The first night home from the hospital Claire stayed awake for eight hours. Eight. Straight. Hours. I didn’t know what we would do. Up until then we had been running on adrenaline and pride, because, hey, we had just created the most beautiful creature to have ever graced the face of this planet. And then – the night from hell. At about 3:30 in the morning I called the nursery at the hospital to tell them that our baby was defective and could they offer some advice or maybe just keep her for the rest of the night. They couldn’t.
And so it went. You see, nobody tells you this before your baby is born, but there is no bedtime in the womb. Yes, babies just party it up in there with no regards to what time it is or what they should be doing. And then they are born and they think, Who are you, Mother, to tell me what to do? I have been living my way in my cozy dark cavern and doing as I please. I don’t intend to stop now. And Chris and I thought, We are the parents. We will win this battle. And I printed up my schedule and carried my clipboard around and read Baby Wise 17 times, and yes, Claire learned to sleep. At night and in her own bed. Bless the Lord.

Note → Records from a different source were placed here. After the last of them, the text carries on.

(* ===== verification/Guid.v ===== *)
(** * Identifiers of objects

    [src/src/server/game/Entities/Object/ObjectDefines.h]: an object's GUID is 64
    bits: a kind on top, an entry for the kinds that have one, and a counter. *)

From S2P Require Import Prelude.

(** ** Kinds *)

Definition HIGHGUID_ITEM : Z := 0x400.
Definition HIGHGUID_CONTAINER : Z := 0x400.
Definition HIGHGUID_PLAYER : Z := 0x000.
Definition HIGHGUID_GAMEOBJECT : Z := 0xF11.
Definition HIGHGUID_TRANSPORT : Z := 0xF12.
Definition HIGHGUID_UNIT : Z := 0xF13.
Definition HIGHGUID_PET : Z := 0xF14.
Definition HIGHGUID_VEHICLE : Z := 0xF15.
Definition HIGHGUID_DYNAMICOBJECT : Z := 0xF10.
Definition HIGHGUID_CORPSE : Z := 0xF101.
Definition HIGHGUID_AREATRIGGER : Z := 0xF102.
Definition HIGHGUID_BATTLEGROUND : Z := 0x1F1.
Definition HIGHGUID_MO_TRANSPORT : Z := 0x1FC.
Definition HIGHGUID_GROUP : Z := 0x1F5.
Definition HIGHGUID_GUILD : Z := 0x1FF.

Create HintDb guids discriminated.
#[export] Hint Unfold HIGHGUID_ITEM HIGHGUID_CONTAINER HIGHGUID_PLAYER HIGHGUID_GAMEOBJECT HIGHGUID_TRANSPORT
  HIGHGUID_UNIT HIGHGUID_PET HIGHGUID_VEHICLE HIGHGUID_DYNAMICOBJECT HIGHGUID_CORPSE HIGHGUID_AREATRIGGER
  HIGHGUID_BATTLEGROUND HIGHGUID_MO_TRANSPORT HIGHGUID_GROUP HIGHGUID_GUILD : guids.

(** ** Pairs *)

Definition MAKE_PAIR64 (l h : Z) : Z := u64 (Z.lor l (u64 (Z.shiftl h 32))).
Definition PAIR64_HIPART (x : Z) : Z := u32 (Z.land (Z.shiftr x 32) 0xFFFFFFFF).
Definition PAIR64_LOPART (x : Z) : Z := u32 (Z.land x 0xFFFFFFFF).
Definition MAKE_PAIR32 (l h : Z) : Z := u32 (Z.lor l (u32 (Z.shiftl h 16))).
Definition PAIR32_HIPART (x : Z) : Z := u16 (Z.land (Z.shiftr x 16) 0xFFFF).
Definition PAIR32_LOPART (x : Z) : Z := u16 (Z.land x 0xFFFF).
Definition MAKE_PAIR16 (l h : Z) : Z := u16 (Z.lor l (Z.shiftl h 8)).

(** ** GUIDs *)

Definition MAKE_NEW_GUID (l e h : Z) : Z :=
  u64 (Z.lor (Z.lor l (u64 (Z.shiftl e 32)))
    (u64 (Z.shiftl h (if (h =? HIGHGUID_CORPSE) || (h =? HIGHGUID_AREATRIGGER) then 48 else 52)))).

Definition GUID_HIPART (guid : Z) : Z :=
  let t := Z.land (Z.shiftr guid 48) 0xFFFF in
  if (t =? HIGHGUID_CORPSE) || (t =? HIGHGUID_AREATRIGGER) then t
  else Z.land (Z.shiftr t 4) 0xFFF.

Definition IsGuidHaveEnPart (guid : Z) : bool :=
  negb (bool_decide (GUID_HIPART guid ∈
    [HIGHGUID_ITEM; HIGHGUID_PLAYER; HIGHGUID_DYNAMICOBJECT; HIGHGUID_CORPSE; HIGHGUID_GROUP;
     HIGHGUID_GUILD])).

Definition GUID_ENPART (x : Z) : Z :=
  if IsGuidHaveEnPart x then u32 (Z.land (Z.shiftr x 32) 0xFFFFF) else 0.

Definition GUID_LOPART (x : Z) : Z := PAIR64_LOPART x.

Definition IS_EMPTY_GUID (guid : Z) : bool := guid =? 0.
Definition IS_CREATURE_GUID (guid : Z) : bool := GUID_HIPART guid =? HIGHGUID_UNIT.
Definition IS_PET_GUID (guid : Z) : bool := GUID_HIPART guid =? HIGHGUID_PET.
Definition IS_VEHICLE_GUID (guid : Z) : bool := GUID_HIPART guid =? HIGHGUID_VEHICLE.
Definition IS_CRE_OR_VEH_GUID (guid : Z) : bool := IS_CREATURE_GUID guid || IS_VEHICLE_GUID guid.
Definition IS_CRE_OR_VEH_OR_PET_GUID (guid : Z) : bool := IS_CRE_OR_VEH_GUID guid || IS_PET_GUID guid.
Definition IS_PLAYER_GUID (guid : Z) : bool := negb (guid =? 0) && (GUID_HIPART guid =? HIGHGUID_PLAYER).
Definition IS_GUILD_GUID (guid : Z) : bool := GUID_HIPART guid =? HIGHGUID_GUILD.
Definition IS_UNIT_GUID (guid : Z) : bool := IS_CRE_OR_VEH_OR_PET_GUID guid || IS_PLAYER_GUID guid.
Definition IS_ITEM_GUID (guid : Z) : bool := GUID_HIPART guid =? HIGHGUID_ITEM.
Definition IS_GAMEOBJECT_GUID (guid : Z) : bool := GUID_HIPART guid =? HIGHGUID_GAMEOBJECT.
Definition IS_DYNAMICOBJECT_GUID (guid : Z) : bool := GUID_HIPART guid =? HIGHGUID_DYNAMICOBJECT.
Definition IS_CORPSE_GUID (guid : Z) : bool := GUID_HIPART guid =? HIGHGUID_CORPSE.
Definition IS_TRANSPORT_GUID (guid : Z) : bool := GUID_HIPART guid =? HIGHGUID_TRANSPORT.
Definition IS_MO_TRANSPORT_GUID (guid : Z) : bool := GUID_HIPART guid =? HIGHGUID_MO_TRANSPORT.
Definition IS_GROUP_GUID (guid : Z) : bool := GUID_HIPART guid =? HIGHGUID_GROUP.
Definition IS_AREATRIGGER_GUID (guid : Z) : bool := GUID_HIPART guid =? HIGHGUID_AREATRIGGER.

(** ** The parts of a GUID *)

(** The kinds there are. *)
Definition high_guids : list Z :=
  [HIGHGUID_ITEM; HIGHGUID_PLAYER; HIGHGUID_GAMEOBJECT; HIGHGUID_TRANSPORT; HIGHGUID_UNIT; HIGHGUID_PET;
   HIGHGUID_VEHICLE; HIGHGUID_DYNAMICOBJECT; HIGHGUID_CORPSE; HIGHGUID_AREATRIGGER;
   HIGHGUID_BATTLEGROUND; HIGHGUID_MO_TRANSPORT; HIGHGUID_GROUP; HIGHGUID_GUILD].

(** The kinds of sixteen bits. *)
Definition wide (h : Z) : bool := (h =? HIGHGUID_CORPSE) || (h =? HIGHGUID_AREATRIGGER).

(** The entry of a kind that has one; that of an area trigger overlaps its kind. *)
Definition entry_of (h e : Z) : Z :=
  if h =? HIGHGUID_AREATRIGGER then e + 0x20000
  else if bool_decide (h ∈ [HIGHGUID_ITEM; HIGHGUID_PLAYER; HIGHGUID_DYNAMICOBJECT; HIGHGUID_CORPSE;
                            HIGHGUID_GROUP; HIGHGUID_GUILD])
  then 0 else e.

(** Where the kind starts. *)
Definition high_shift (h : Z) : Z := if wide h then 48 else 52.

Lemma high_fits h : h ∈ high_guids -> 0 <= h < 2 ^ (64 - high_shift h).
Proof.
  intros Hh. assert (Hall : forallb (fun h => (0 <=? h) && (h <? 2 ^ (64 - high_shift h))) high_guids = true)
    by by vm_compute.
  rewrite forallb_forall in Hall. specialize (Hall h). rewrite <- list_elem_of_In in Hall.
  specialize (Hall Hh). lia.
Qed.

Lemma make_guid l e h :
  in_width 32 l -> 0 <= e -> e * 2 ^ 32 + 2 ^ 32 <= 2 ^ high_shift h -> h ∈ high_guids ->
  MAKE_NEW_GUID l e h = l + e * 2 ^ 32 + h * 2 ^ high_shift h /\ in_width 64 (MAKE_NEW_GUID l e h).
Proof.
  intros Hl He Hle Hh. split; [|by apply wrap_range].
  apply high_fits in Hh. unfold MAKE_NEW_GUID. fold (wide h) (high_shift h).
  assert (Hs : 48 <= high_shift h <= 52) by (unfold high_shift; by destruct (wide h)).
  assert (Hp : h * 2 ^ high_shift h + 2 ^ high_shift h <= 2 ^ 64).
  { replace 64 with ((64 - high_shift h) + high_shift h) by lia. rewrite Z.pow_add_r by lia. nia. }
  assert (Hh64 : 2 ^ high_shift h <= 2 ^ 52) by (apply Z.pow_le_mono_r; lia).
  unfold in_width in Hl.
  rewrite (wrap_small 64 (Z.shiftl e 32)) by (rewrite Z.shiftl_mul_pow2 by lia; unfold in_width; lia).
  rewrite lor_shiftl_add by lia.
  rewrite (wrap_small 64 (Z.shiftl h _)) by (rewrite Z.shiftl_mul_pow2 by lia; unfold in_width; nia).
  rewrite lor_shiftl_add by lia. apply wrap_small. unfold in_width. nia.
Qed.

(** The entries a kind has room for.  The kind of dynamic objects is a prefix of
    that of corpses, so its entries may not reach the bits between. *)
Definition entry_fits (h e : Z) : Prop :=
  0 <= e < (if wide h || (h =? HIGHGUID_DYNAMICOBJECT) then 2 ^ 16 else 2 ^ 20).

Lemma land_ones_mod x n : 0 <= n -> Z.land x (Z.ones n) = x mod 2 ^ n.
Proof. apply Z.land_ones. Qed.

(** The sixteen bits on top. *)
Lemma top_bits l e h :
  in_width 32 l -> entry_fits h e -> h ∈ high_guids ->
  Z.land (Z.shiftr (MAKE_NEW_GUID l e h) 48) 0xFFFF = if wide h then h else h * 16 + e / 2 ^ 16.
Proof.
  intros Hl He Hh. unfold entry_fits in He.
  destruct (make_guid l e h Hl) as [-> _]; [destruct (_ || _); lia| |done|].
  { unfold high_shift. destruct (wide h); cbn [orb] in He; [lia|]. destruct (_ =? _); lia. }
  change 0xFFFF with (Z.ones 16). rewrite Z.land_ones, Z.shiftr_div_pow2 by lia.
  apply high_fits in Hh. unfold in_width in Hl. unfold high_shift in *.
  destruct (wide h); cbn [orb] in He.
  - replace (l + e * 2 ^ 32 + h * 2 ^ 48) with (h * 2 ^ 48 + (l + e * 2 ^ 32)) by lia.
    rewrite Z.div_add_l, Z.div_small, Z.add_0_r, Z.mod_small by lia. done.
  - assert (e < 2 ^ 20) by (destruct (_ =? _); lia).
    replace (l + e * 2 ^ 32 + h * 2 ^ 52) with (h * 16 * 2 ^ 48 + (l + e * 2 ^ 32)) by lia.
    rewrite Z.div_add_l by lia.
    assert (Hq : (l + e * 2 ^ 32) / 2 ^ 48 = e / 2 ^ 16).
    { change (2 ^ 48) with (2 ^ 32 * 2 ^ 16). rewrite <- Z.div_div by lia.
      rewrite Z.div_add, (Z.div_small l) by lia. by rewrite Z.add_0_l. }
    rewrite Hq. apply Z.mod_small.
    assert (0 <= e / 2 ^ 16 < 16) by (split; [apply Z.div_pos; lia|apply Z.div_lt_upper_bound; lia]). lia.
Qed.

Lemma hipart l e h :
  in_width 32 l -> entry_fits h e -> h ∈ high_guids -> GUID_HIPART (MAKE_NEW_GUID l e h) = h.
Proof.
  intros Hl He Hh. unfold GUID_HIPART. rewrite (top_bits l e h Hl He Hh).
  unfold entry_fits in He.
  assert (Hq : 0 <= e / 2 ^ 16 < (if h =? HIGHGUID_DYNAMICOBJECT then 1 else 16)).
  { destruct (wide h); cbn [orb] in He; [|destruct (h =? _)]; (split; [apply Z.div_pos; lia|apply Z.div_lt_upper_bound; lia])
      || (destruct (h =? _); split; [apply Z.div_pos; lia|apply Z.div_lt_upper_bound; lia|apply Z.div_pos; lia|apply Z.div_lt_upper_bound; lia]). }
  revert Hq. generalize (e / 2 ^ 16). intros q Hq. clear He.
  unfold high_guids in Hh. rewrite !elem_of_cons, elem_of_nil in Hh.
  assert (Hsmall : forall k, wide k = false -> 0 <= k < 0x1000 ->
    k * 16 + q <> HIGHGUID_CORPSE -> k * 16 + q <> HIGHGUID_AREATRIGGER -> 0 <= q < 16 ->
    (if (k * 16 + q =? HIGHGUID_CORPSE) || (k * 16 + q =? HIGHGUID_AREATRIGGER) then k * 16 + q
     else Z.land (Z.shiftr (k * 16 + q) 4) 0xFFF) = k).
  { intros k _ Hk H1 H2 Hq'. rewrite (proj2 (Z.eqb_neq _ _) H1), (proj2 (Z.eqb_neq _ _) H2). cbn [orb].
    change 0xFFF with (Z.ones 12). rewrite Z.land_ones, Z.shiftr_div_pow2 by lia.
    change (2 ^ 4) with 16. rewrite Z.div_add_l, (Z.div_small q) by lia. rewrite Z.add_0_r, Z.mod_small; lia. }
  assert (Hcase : wide h = true \/ (wide h = false /\ 0 <= h < 0x1000 /\
    h * 16 + q <> HIGHGUID_CORPSE /\ h * 16 + q <> HIGHGUID_AREATRIGGER /\ 0 <= q < 16)).
  { repeat destruct Hh as [->|Hh]; try done;
      match type of Hq with context [if ?b then _ else _] =>
        let v := eval vm_compute in b in change b with v in Hq; cbn iota in Hq end;
      (left; by vm_compute) || (right; split; [by vm_compute|]; repeat split;
        match goal with
        | |- _ <> ?c => let v := eval vm_compute in c in change c with v
        | _ => idtac
        end; autounfold with guids; lia). }
  destruct Hcase as [Hw|(Hw & ? & ? & ? & ?)]; rewrite Hw.
  - unfold wide in Hw. by rewrite Hw.
  - by apply Hsmall.
Qed.

Lemma enpart_bits l e h :
  in_width 32 l -> entry_fits h e -> h ∈ high_guids ->
  u32 (Z.land (Z.shiftr (MAKE_NEW_GUID l e h) 32) 0xFFFFF)
  = if wide h then (e + h * 2 ^ 16) mod 2 ^ 20 else e.
Proof.
  intros Hl He Hh. unfold entry_fits in He.
  destruct (make_guid l e h Hl) as [-> _]; [destruct (_ || _); lia| |done|].
  { unfold high_shift. destruct (wide h); cbn [orb] in He; [lia|]. destruct (_ =? _); lia. }
  change 0xFFFFF with (Z.ones 20). rewrite Z.land_ones, Z.shiftr_div_pow2 by lia.
  assert (Hlow : forall x, (l + x * 2 ^ 32) / 2 ^ 32 = x).
  { intros x. unfold in_width in Hl. rewrite Z.div_add, (Z.div_small l) by lia. lia. }
  rewrite wrap_small by (unfold in_width; pose proof (Z.mod_pos_bound ((l + e * 2 ^ 32 + h * 2 ^ high_shift h) / 2 ^ 32) (2 ^ 20)); lia).
  unfold high_shift. destruct (wide h); cbn [orb] in He.
  - replace (l + e * 2 ^ 32 + h * 2 ^ 48) with (l + (e + h * 2 ^ 16) * 2 ^ 32) by lia. by rewrite Hlow.
  - replace (l + e * 2 ^ 32 + h * 2 ^ 52) with (l + (e + h * 2 ^ 20) * 2 ^ 32) by lia. rewrite Hlow.
    assert (e < 2 ^ 20) by (destruct (_ =? _); lia). rewrite Z.mod_add, Z.mod_small; lia.
Qed.

(** C33.  The parts of a GUID.  For a counter and an entry the kind has room for,
    [GUID_HIPART], [GUID_LOPART] and [GUID_ENPART] give back what
    [MAKE_NEW_GUID] was given, the entry only for the kinds that have one; but
    the kind of an area trigger reaches into the bits of its entry, which
    comes back with [0x20000] added. *)
Theorem guid_roundtrip (l e h : Z) :
  in_width 32 l -> entry_fits h e -> h ∈ high_guids ->
  in_width 64 (MAKE_NEW_GUID l e h) /\ GUID_HIPART (MAKE_NEW_GUID l e h) = h /\
  GUID_LOPART (MAKE_NEW_GUID l e h) = l /\ GUID_ENPART (MAKE_NEW_GUID l e h) = entry_of h e.
Proof.
  intros Hl He Hh. assert (Hw : in_width 64 (MAKE_NEW_GUID l e h)) by by apply wrap_range.
  split; [done|]. split; [by apply hipart|]. split.
  - unfold GUID_LOPART, PAIR64_LOPART. unfold entry_fits in He.
    destruct (make_guid l e h Hl) as [-> _]; [destruct (_ || _); lia| |done|].
    { unfold high_shift. destruct (wide h); cbn [orb] in He; [lia|]. destruct (_ =? _); lia. }
    change 0xFFFFFFFF with (Z.ones 32). rewrite Z.land_ones by lia. fold (wrap 32 (l + e * 2 ^ 32 + h * 2 ^ high_shift h)).
    rewrite wrap_wrap by lia. unfold wrap. rewrite <- (Z.mod_small l (2 ^ 32)) at 2 by done.
    assert (Hd : exists k, h * 2 ^ high_shift h = k * 2 ^ 32).
    { unfold high_shift. destruct (wide h); [exists (h * 2 ^ 16)|exists (h * 2 ^ 20)]; lia. }
    destruct Hd as [k ->]. by rewrite !Z.mod_add by lia.
  - unfold GUID_ENPART, IsGuidHaveEnPart, entry_of. rewrite hipart, enpart_bits by done.
    unfold entry_fits in He. unfold high_guids in Hh. rewrite !elem_of_cons, elem_of_nil in Hh.
    repeat destruct Hh as [->|Hh]; try done.
    change (0 <= e < 2 ^ 16) in He. change (negb _) with true. cbn iota.
    change (wide HIGHGUID_AREATRIGGER) with true. change (HIGHGUID_AREATRIGGER =? HIGHGUID_AREATRIGGER) with true. cbn iota.
    replace (e + HIGHGUID_AREATRIGGER * 2 ^ 16) with (e + 0x20000 + 0xF10 * 2 ^ 20)
      by (autounfold with guids; lia).
    rewrite Z.mod_add, Z.mod_small; lia.
Qed.

Lemma guid_roundtrip_witness :
  entry_fits HIGHGUID_UNIT 46499 /\
  GUID_HIPART (MAKE_NEW_GUID 77 46499 HIGHGUID_UNIT) = HIGHGUID_UNIT /\
  GUID_LOPART (MAKE_NEW_GUID 77 46499 HIGHGUID_UNIT) = 77 /\
  GUID_ENPART (MAKE_NEW_GUID 77 46499 HIGHGUID_UNIT) = 46499.
Proof.
  assert (He : entry_fits HIGHGUID_UNIT 46499) by by vm_compute.
  split; [done|]. destruct (guid_roundtrip 77 46499 HIGHGUID_UNIT) as (_ & H1 & H2 & H3).
  - by vm_compute.
  - exact He.
  - apply (bool_decide_unpack _). by vm_compute.
  - exact (conj H1 (conj H2 H3)).
Defined.

(** An area trigger's entry, and a dynamic object that is taken for a corpse. *)
Example area_trigger_entry : GUID_ENPART (MAKE_NEW_GUID 5 3 HIGHGUID_AREATRIGGER) = 0x20003.
Proof. reflexivity. Qed.

Example dynamic_object_as_corpse : IS_CORPSE_GUID (MAKE_NEW_GUID 5 0x10000 HIGHGUID_DYNAMICOBJECT) = true.
Proof. reflexivity. Qed.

I remember at about 6 weeks into this adventure, looking around and saying to myself, This cannot go on any longer. Life has to feel normal again. And I moved the stacks of diapers from our dresser into a drawer. And I found a cute little box for my nursing pads. And I washed the sheets that had baby poop on them from a midnight diaper changing explosion. And I felt like we would make it.
Life was changed forever, and life with Claire became normal. And it was beautiful and hard and exhausting and rewarding and all I hoped it would be.
I love being a mom. I love the milestones and the smiles and the memories. Being a mom is the hardest job of all and the best. The truth is, when you love someone with your whole heart, it’s a little bit scary and a little bit dangerous. But it’s so worth it – to love that way – to hold nothing back and truly love.
It’s hard to believe it’s been four years that we’ve had our precious girl. Sometimes I can’t believe how big she is. You know how “old” people always say, “Don’t blink or you’ll miss it”? Well now I am old, and I want to tell you that it is true. It is so true. Claire’s life is like a blur in my mind – it’s like thumbing through four years worth of photos and they all turn into a blurry picture of this little life. Her life – her beautiful, divinely created life – made up of months, made up of weeks, made up of days, made up of moments.
Those individual moments – fragments of time. Most of them so ordinary, so day-to-day – sleeping, brushing her teeth, running errands with her in the backseat. And then there are those moments that seem to stop the earth’s spinning and silence the clock’s ticking. Those moments that leave an imprint on your heart you know will be there for the rest of your life.
Those moments late at night in the rocking chair when she would gaze into my face with those big brown eyes, just watching me.
When she smiled for the first time – so perfectly – and I knew it wasn’t just gas.
The moment when she stopped eating her blueberries, looked right into my eyes, and said, “Mama”. Her first word.
Afternoons when she would see me pull up in front of the babysitter’s house and stand at the door, smiling and waving, so happy for me to be there.
The moments snuggled up under the covers, reading together – laughing at Curious George’s silly escapades and wondering about Carl the dog’s amazing baby-sitting skills, and imagining taking a rest in The Napping House.
That special moment when she asked Jesus into her heart and to be her friend forever and ever.
When we sat in her room playing babies and I heard her speak so tenderly and sweetly to her dolls.
The moments when her face lit up with wonder and she got it – she understood something brand new for the first time.
When she asked me why I’m proud of her and I got to tell her.
Times spent at the park together – digging and sliding and swinging and laughing.
The moment when she prayed, “Jesus, thank you for letting those soldiers be mean to you and kill you. And please help all the mean people in the whole wide earth to be nice.”
Watching her face beam with pride as she rode her big girl bike for the very first time.
That afternoon when she said, “I wish I could take Jesus out of my heart so I can give him a big hug.”
Times spent in the kitchen together – with her flipping pancakes, or mixing brownies, or stirring banana bread batter by my side.
When she said, “Mommy, I miss our baby. It’s so hard to wait.”
That moment when she kissed my palm and told me to press it to my cheek when I missed her and even when I washed my hand with soap, and even when I couldn’t feel the kiss, the love would still be there.
These precious, beautiful moments, that make up this precious, beautiful life. I am so thankful to share in these moments, and thrilled to imagine the moments that are to come. Other sweet moments like these, and so many more – different and new. I’ll blink again and she’ll be 8, and again, and my daughter is a teenager, and then, a woman. And I’ll sit back and remember when she was just 4 and wonder where the time went. But in my heart I’ll always hold onto the moments.